The key points that we covered were as follows:

  • Calendar-based models are defined based on a specified Start Time and an End Time (in terms of calendar date and time of day). There is considerable flexibility with Calendar Time simulations to specify calendar-based timesteps.  In calendar-based models, the timestep (the Basic Step) will not necessarily be constant (e.g., if the timestep is based on calendar months).
  • The x-axis for time histories is labeled in terms of the date instead of elapsed time in calendar-based simulations.
  • The real power of calendar-based simulations is the ability to directly reference dates (and time of day) during a simulation using Run Properties.
  • In many cases, you will want to input external time histories of data into your models; that is, a table showing how a variable will change throughout the simulation (e.g., every hour, every day). Such a table of data is referred to as a time series. When you enter a time series as an input, you are explicitly specifying how a variable will change with time during the simulation.  As a result, GoldSim provides a special element (the Time Series element) that was specifically designed to define time series inputs.
  • In most cases, you will want to use historic data to populate a time series.  In such a case you typically would not enter the data by hand, and can instead instruct GoldSim to import the data directly from a spreadsheet.
  • When you import historic data, it will be imported using calendar-based times (from the past). But most simulations look forward in time (i.e., we build simulations to predict what will happen in the future). Therefore, in order to use this data, you need to shift the data from historic dates to future dates. To support this, GoldSim provides an option to time shift the data in a specified manner. 

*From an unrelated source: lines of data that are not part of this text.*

(** * The Direct3D 12 backend of the toolkit's graphics abstraction

    A shallow embedding of [XR_APILAYER_NOVENDOR_toolkit/d3d12.cpp] and the
    properties of its device, texture, shader, timer and interop functions.

    Conventions of the embedding:
    - a C++ class is a module holding a record [t] of its data members and
      one function per method, under the method's name;
    - a method that can leave by an exception, or whose behaviour the C++
      language leaves undefined, returns a [result];
    - a function that talks to the native API runs in the monad [M] over
      the [World] of native objects and of the native calls made so far;
    - [std::shared_ptr<T>] is [option T], the empty pointer being [None]:
      every object this file keeps behind a shared pointer has only
      [const] data members;
    - unsigned integers are [N], [int64_t] is [Z]. *)

From Stdlib Require Import Ascii String.
From stdpp Require Import base numbers list strings gmap.

Local Open Scope Z_scope.

(** ** C++ control flow: exceptions and undefined behaviour *)

Module Cxx.

(** The only exception class the file throws. Both [throw] statements
    throw a pointer to a heap-allocated [std::runtime_error]. *)
Inductive exn : Type :=
| runtime_error (what : string).
(** * cathy.py: the message triage and enrichment pipeline of [SingleChannelBot]

    A shallow embedding of [src/cathy.py].

    - Python [str] values are [string]s.  The text model is 7-bit: the
      whitespace table and [upper] below are Python's for code points
      under 128.
    - The provider's [info] dictionary is a [gmap string pyval].
    - The external collaborators (the IRC connection [c], [requests.get],
      [BeautifulSoup], [yf.Ticker]) are modelled at their interface: every
      call the bot makes on them is recorded as an [event] of a trace,
      and their answers are given by a [world], which answers the same
      request in the same way each time.  [c.privmsg] is the call itself:
      what the transport does with the line is not part of the model (a
      transport that refuses a line, for a line break in it or for its
      length, is not described), so that what is proved of the lines is
      proved of the calls made.  A server either answers, fails, or never
      answers: one that answers ever more slowly is not described.
    - A computation either returns, raises a Python exception, or blocks
      for ever (a [requests.get] without [timeout] on a server that never
      answers).  [try ... except Exception] catches the second, never
      the third.
    - The [logger] calls are diagnostic output only and are left out. *)

From Stdlib Require Import Ascii ZArith Lia DecimalString.
From Stdlib Require String.
From stdpp Require Import base option list strings gmap.

Local Open Scope Z_scope.
Local Open Scope nat_scope.

(** ** Python's [str] methods *)

Module PyStr.

(** [c.isspace()] for a 7-bit code point: TAB, LF, VT, FF, CR, FS, GS,
    RS, US and space. *)
Definition isspace (c : ascii) : bool :=
  let n := nat_of_ascii c in
  ((9 <=? n) && (n <=? 13)) || ((28 <=? n) && (n <=? 32)).

(** [s.startswith(p)] *)
Definition startswith (s p : string) : bool := String.prefix p s.

(** [sub in s] *)
Fixpoint contains (sub s : string) : bool :=
  String.prefix sub s ||
  match s with
  | EmptyString => false
  | String _ s' => contains sub s'
  end.

(** [s[n:]] *)
Fixpoint drop (n : nat) (s : string) : string :=
  match n, s with
  | O, _ => s
  | S _, EmptyString => EmptyString
  | S k, String _ s' => drop k s'
  end.

(** [s.partition(sep)], with [None] when [sep] does not occur: the text
    before the first occurrence of [sep], and the text after it. *)
Fixpoint partition (sep s : string) : option (string * string) :=
  if String.prefix sep s then Some (EmptyString, drop (String.length sep) s)
  else match s with
       | EmptyString => None
       | String c s' =>
           match partition sep s' with
           | Some (a, b) => Some (String c a, b)
           | None => None
           end
       end.

(** Adds [c] in front of the first piece. *)
Definition cons_head (c : ascii) (l : list string) : list string :=
  match l with
  | h :: t => String c h :: t
  | [] => [String c EmptyString]
  end.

  • In many cases (particularly when running calendar-based models), you may have a short timestep (e.g., daily) but want to report results (e.g., average values) over longer specified periods (e.g., monthly, annually). To support this, GoldSim allows you to create Reporting Periods.
  • Reporting Periods, among other things, allow you to take a model with a short timestep (e.g., daily), and report average values over longer specified periods (e.g., monthly, annually). In some cases, however, you may want to compute a different kind of average – a moving average. Integrator elements (a simplified version of a Reservoir element) provide the (optional) ability to compute a moving average.